The whole point of this is that a Level 5 visit pays considerably more than a Level 2 visit, especially if it's a consult. So the advantage to the specialist who over-documents is that he can code a higher level of service and get paid more. If the flip side of that malpractice catch, "If it wasn't documented, it wasn't done" is the assumption that all documentation is accurate until proven otherwise, then I have no idea what can be done about it.
But that's the answer to "Why do they do it?" And it sure isn't because they care about primaries' or colleagues' opinions of them.
4 Comments:
I recently discovered a padded report after my latest round of obtaining my med. records... I apparently blocked out the 'long talk' my surgeon had with me.
Thankfully, all other reports were true to life but the false claim in that padded report irked me.
Ah-Ha! Now I understand better why certain statements have shown up in certain specialist reports. Ones like "Her X-rays were reviewed" (I didn't have any X-rays with me), or "I answered all the patient's questions" (Uh, no), or best of all "I sat with this patient and discussed all her films with her" (There was no sitting or discussion of any sort; the visit lasted 5 minutes). And of course, all the supposed physical tests that appear on the report, usually one's that begin with a proper name, like Babinski or L'Hermitte or Tinel.

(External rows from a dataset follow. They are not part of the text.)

(** A run of selected positions that all lie inside the list has one
    element for each of them, in order. *)
Lemma selected_in_range {A} (l : list A) (f : nat -> Z) (n : nat) :
  (forall k, (k < n)%nat -> 0 <= f k < len l) ->
  length (flat_map (fun k => at_position l (f k)) (seq 0 n)) = n /\
  forall q, (q < n)%nat ->
    nth_error (flat_map (fun k => at_position l (f k)) (seq 0 n)) q
    = nth_error l (Z.to_nat (f q)).
Proof.
  induction n as [|n IH]; intros Hrange.
  - split; [reflexivity|]. intros q Hq. lia.
  - destruct IH as [IHlen IHnth]; [intros k Hk; apply Hrange; lia|].
    rewrite seq_S, flat_map_app. simpl. rewrite app_nil_r.
    destruct (Hrange n (Nat.lt_succ_diag_r n)) as [Hlo Hhi].
    destruct (nth_error l (Z.to_nat (f n))) as [x|] eqn:Hx.
    2:{ apply nth_error_None in Hx. unfold len in Hhi. lia. }
    rewrite (at_position_Some l (f n) x Hlo Hx).
    split.
    + rewrite length_app, IHlen. simpl. lia.
    + intros q Hq. destruct (Nat.eq_dec q n) as [->|Hne].
      * rewrite nth_error_app2 by lia. rewrite IHlen, Nat.sub_diag. simpl.
        now rewrite Hx.
      * rewrite nth_error_app1 by lia. apply IHnth. lia.
Qed.

Lemma adjust_index_nonneg (n i : Z) :
  0 <= n -> 0 <= i -> adjust_index n i 1 = Z.min i n.
Proof.
  intros Hn Hi. unfold adjust_index.
  destruct (i <? 0) eqn:E1; [apply Z.ltb_lt in E1; lia|].
  destruct (n <=? i) eqn:E2; simpl.
  - apply Z.leb_le in E2. lia.
  - apply Z.leb_gt in E2. lia.
Qed.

All the above take time, especially talking with a patient. So I can see where a specialist writing these statements down suddenly looks like he/she spent a lot of time with a patient, and so can get more money for the visit.
But it's really disheartening to read statements like those above that refer to discussions, since patients are now encouraged to 'partner' with their doctors, and when these ficticious discussions are documented as if they took place, it can make you the patient feel really bad.

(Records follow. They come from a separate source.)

(** Lines 140-161, shared word for word by [pos_sale] and the body of the
    loop of [checkout]: price the resolved product, append the Sale row,
    adjust the stock.  Returns price, commission and total. *)
Definition record_line (user_id reseller_id customer_id payment_method : pyval)
    (person_entity_id : string) (prod : record) (qty : Z)
  : M (float * float * float) :=
  let product_id := of_cell (prod !! "product_id") in
  let short_id := of_cell (prod !! "short_id") in
  rp ← lookup_reseller_price reseller_id product_id None;
  price ← lift (sale_price rp prod);
  let commission_pct := sale_commission rp in
  total ← lift (float_mul_int price qty);
  now ← datetime_now_isoformat;
  append_row "Sales"
    (sale_row now user_id person_entity_id customer_id product_id short_id
       qty price commission_pct total payment_method);;
  adjust_stock product_id reseller_id qty;;
  mret (price, commission_pct, total).

Definition person_entity (u : record) : string :=
  if dict_empty u then "" else default "" (u !! "person_entity_id").

Definition pos_sale (p : gmap string pyval) : M sale_response :=
  let user_id := field p "user_id" (PStr "") in
  let reseller_id := field p "reseller_id" (PStr "") in
  let product_id := field p "product_id" PNone in
  let short_id := field p "short_id" PNone in
  qty ← lift (py_int (field p "qty" (PInt 1)));
  let customer_id := field p "customer_id" (PStr "C-000") in
  let payment_method := field p "payment_method" (PStr "cash") in
  if negb (truthy product_id) && negb (truthy short_id) then
    raise (HTTPException 400 "product_id or short_id required")
  else
    u ← lookup_user user_id;
    prod ← lookup_product product_id short_id;
    if dict_empty prod then raise (HTTPException 404 "Product not found")
    else
      '(price, commission_pct, total) ←
        record_line user_id reseller_id customer_id payment_method
          (person_entity u) prod qty;
      mret (SaleResponse total customer_id payment_method price commission_pct).

(** ** Batch: [checkout], lines 165-203 *)

Record checkout_response : Type := CheckoutResponse {
  checkout_total : float;
  checkout_lines : Z;
  checkout_customer_id : pyval;
  checkout_payment_method : pyval
}.

(** The loop of lines 176-201 with its two accumulators. *)
Fixpoint checkout_loop (user_id reseller_id customer_id payment_method : pyval)
    (person_entity_id : string) (items : list (gmap string pyval))
    (grand_total : float) (written : Z) : M (float * Z) :=
  match items with
  | [] => mret (grand_total, written)
  | it :: items' =>
      prod ← lookup_product (field it "product_id" PNone) (field it "short_id" PNone);
      if dict_empty prod then
        raise (HTTPException 404 ("Product not found: " +:+ repr_item it))
      else
        qty ← lift (py_int (field it "qty" (PInt 1)));
        '(_, _, total) ←
          record_line user_id reseller_id customer_id payment_method
            person_entity_id prod qty;
        checkout_loop user_id reseller_id customer_id payment_method
          person_entity_id items' (PrimFloat.add grand_total total) (written + 1)
  end.

(** [items] is the list under the key ["items"] of the body [p]; a body
    without the key, or with something else than a list under it, is the
    empty list here, and meets the same guard of line 169. *)
Definition checkout (p : gmap string pyval) (items : list (gmap string pyval))
  : M checkout_response :=
  match items with
  | [] => raise (HTTPException 400 "No items")
  | _ :: _ =>
      let user_id := field p "user_id" (PStr "") in
      let reseller_id := field p "reseller_id" (PStr "") in
      let customer_id := field p "customer_id" (PStr "C-000") in
      let payment_method := field p "payment_method" (PStr "cash") in
      u ← lookup_user user_id;
      '(grand_total, written) ←
        checkout_loop user_id reseller_id customer_id payment_method
          (person_entity u) items 0%float 0;
      mret (CheckoutResponse grand_total written customer_id payment_method)
  end.

End Handlers.

(** ** A reference runtime

    One [PyRuntime], enough to run the handlers on concrete tables.  It reads
    the plain forms the sheets of this application hold: dates as YYYY-MM-DD,
    integers as an optional sign and decimal digits, floats as an optional
    sign and decimal digits with an optional fraction.  On those it agrees
    with CPython as long as the digits of a float, read as one integer, stay
    below 2^53 and the fraction has at most 22 digits (both operands of the
    final division are then exact).  A float is shown by its exact decimal
    expansion, which is what CPython and the sheet show for the values met
    here (integral ones, halves, quarters); the shortest round-trip form of
    other floats, exponents, and the longer ISO date forms are not covered. *)
Module Reference.

Definition digit_of (c : ascii) : option Z :=
  let n := Z.of_N (N_of_ascii c) in
  if (48 <=? n) && (n <=? 57) then Some (n - 48) else None.

Fixpoint digits_value (acc : Z) (s : string) : option Z :=
  match s with
  | EmptyString => Some acc
  | String c s' =>
      match digit_of c with
      | Some d => digits_value (10 * acc + d) s'
      | None => None
      end
  end.

(** A non-empty run of decimal digits. *)
Definition number (s : string) : option Z :=
  match s with
  | EmptyString => None
  | _ => digits_value 0 s
  end.

(** Splits off a leading sign: [true] for minus. *)
Definition signed (s : string) : bool * string :=
  match s with
  | String "-" s' => (true, s')
  | String "+" s' => (false, s')
  | _ => (false, s)
  end.

Definition parse_int (s : string) : option Z :=
  let '(neg, body) := signed s in
  match number body with
  | Some z => Some (if neg then - z else z)
  | None => None
  end.

(** The text before and after the first ["."]. *)
Fixpoint split_point (s : string) : string * option string :=
  match s with
  | EmptyString => (EmptyString, None)
  | String "." s' => (EmptyString, Some s')
  | String c s' => let '(a, b) := split_point s' in (String c a, b)
  end.

Definition parse_float (s : string) : option float :=
  let '(neg, body) := signed s in
  let '(whole, frac) := split_point body in
  let frac := default EmptyString frac in
  match whole, frac with
  | EmptyString, EmptyString => None
  | _, _ =>
      match digits_value 0 (whole +:+ frac), float_of_int (10 ^ Z.of_nat (String.length frac)) with
      | Some m, Some scale =>
          match float_of_int m with
          | Some f => Some (let q := PrimFloat.div f scale in if neg then PrimFloat.opp q else q)
          | None => None
          end
      | _, _ => None
      end
  end.

Definition is_leap (y : Z) : bool :=
  (y mod 4 =? 0) && (negb (y mod 100 =? 0) || (y mod 400 =? 0)).

Definition days_in_month (y m : Z) : Z :=
  if m =? 2 then (if is_leap y then 29 else 28)
  else if (m =? 4) || (m =? 6) || (m =? 9) || (m =? 11) then 30
  else 31.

My absolute favorite fictitious statement is the one where a doctor wrote that I suffer from intermittant bouts of headaches. I simply do not recall discussing this with him, it wasn't the reason why I was seeing him, and I rarely have headaches, maybe 3-4 a year. I think he wrote this to make me look like a more 'complex' patient, so he could bill the insurance company for more money.

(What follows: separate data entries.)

(** * CTU dataset metadata harvester (lim/ctu13.py): model and properties

    A shallow embedding of the class [CTU_Dataset] of [lim/ctu13.py]:
    scenario discovery, the scenario page scan, the cache file and the
    query facade, with the properties of the harvester proved (or refuted)
    on the embedding.

    Conventions.
    - A Python [str] is a Rocq [string]; case conversion and white space
      are those of ASCII text.
    - A Python [dict] or [OrderedDict] is an association list with unique
      keys kept in insertion order ([pydict]).
    - A raised exception is the [Raise] case of [result]; a method that
      mutates [self] and may raise returns the new state together with its
      [result], since Python keeps the mutations made before the raise.
    - Times ([time.time()], [st_mtime], the cache timeout) are seconds
      in [Z].
    - The object is typed: its store holds records of strings, booleans
      and [None], its columns are strings. Where the code would put
      another value there (a cache file of another shape), the model gives
      no state: [None] of [option].
    - The libraries the module calls (bs4, aiohttp, requests, json) are
      parameters: Section variables, instantiated where a closed example
      needs them; [Module Json] gives [json] a model of its own. *)

From Stdlib Require Import String Ascii List Bool ZArith Lia Arith.
Import ListNotations.
Open Scope string_scope.

(** ** Python values, exceptions *)

Inductive pyval : Type :=
| VNone
| VBool (b : bool)
| VStr (s : string).

Definition pyval_eqb (a b : pyval) : bool :=
  match a, b with
  | VNone, VNone => true
  | VBool x, VBool y => Bool.eqb x y
  | VStr x, VStr y => String.eqb x y
  | _, _ => false
  end.

(** Python truthiness: [not v] is [negb (truthy v)]. *)
Definition truthy (v : pyval) : bool :=
  match v with
  | VNone => false
  | VBool b => b
  | VStr s => negb (String.eqb s "")
  end.

Inductive exn : Type :=
| RuntimeError (msg : string)
| KeyError (key : string)
| ValueError
| IndexError
| TypeError
| AttributeError
| FileNotFoundError
| FetchError.

Inductive result (A : Type) : Type :=
| Ok (a : A)
| Raise (e : exn).
Arguments Ok {A} a.
Arguments Raise {A} e.

Definition bind {A B} (r : result A) (k : A -> result B) : result B :=
  match r with
  | Ok a => k a
  | Raise e => Raise e
  end.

Padding = dishonesty = fraud, which is a separate problem from the one of trying to get the most out of a reimbursement schedule constantly on the down-wane. There's no excuse for the former (in the case of the ENT group you have cited, I think they deserve the blowing of a whistle), and no alternative to the latter, if you want to stay in business. Feeling most of my income came from operations I did, I undervalued my office work to a probably crazy extreme. In fact, the business people in my clinic sat down with me to discourage my approach, pointing out impressively how much legitimate income I was forgoing.
On an unrelated note, since you didn't comment to me directly, but elsewhere: I don't think whether one has hosted GR or not is a precondition for rendering a valid opinion on the nature of them. Had I hosted one or ten, my opinion and approach would be the same: I don't like themed rounds and I'd not have done one. Which is not to say -- as I made clear -- that I feel like doing anything about it other than expressing an opinion and opting out. That's valid, whatever else is true, because it's a true statement. It's not -- nor could it in any way be -- a demand. If that's the way they are going, so be it. I'm not saying I'm right, in the sense that I believe people who do it are wrong. I don't like strawberry ice cream as much as chocolate. So I don't eat it; I don't advocate the withdrawal of strawberry ice cream from the market.
To be very clear, Sid (and Flea, from a comment on the previous post): I am NOT talking about legitmately coding for what you do. I am specifically addressing the suspect documentation of this particular group. My problem is that since I don't actually know what levels they're billing, I have no idea how/who/where/what whistle to blow.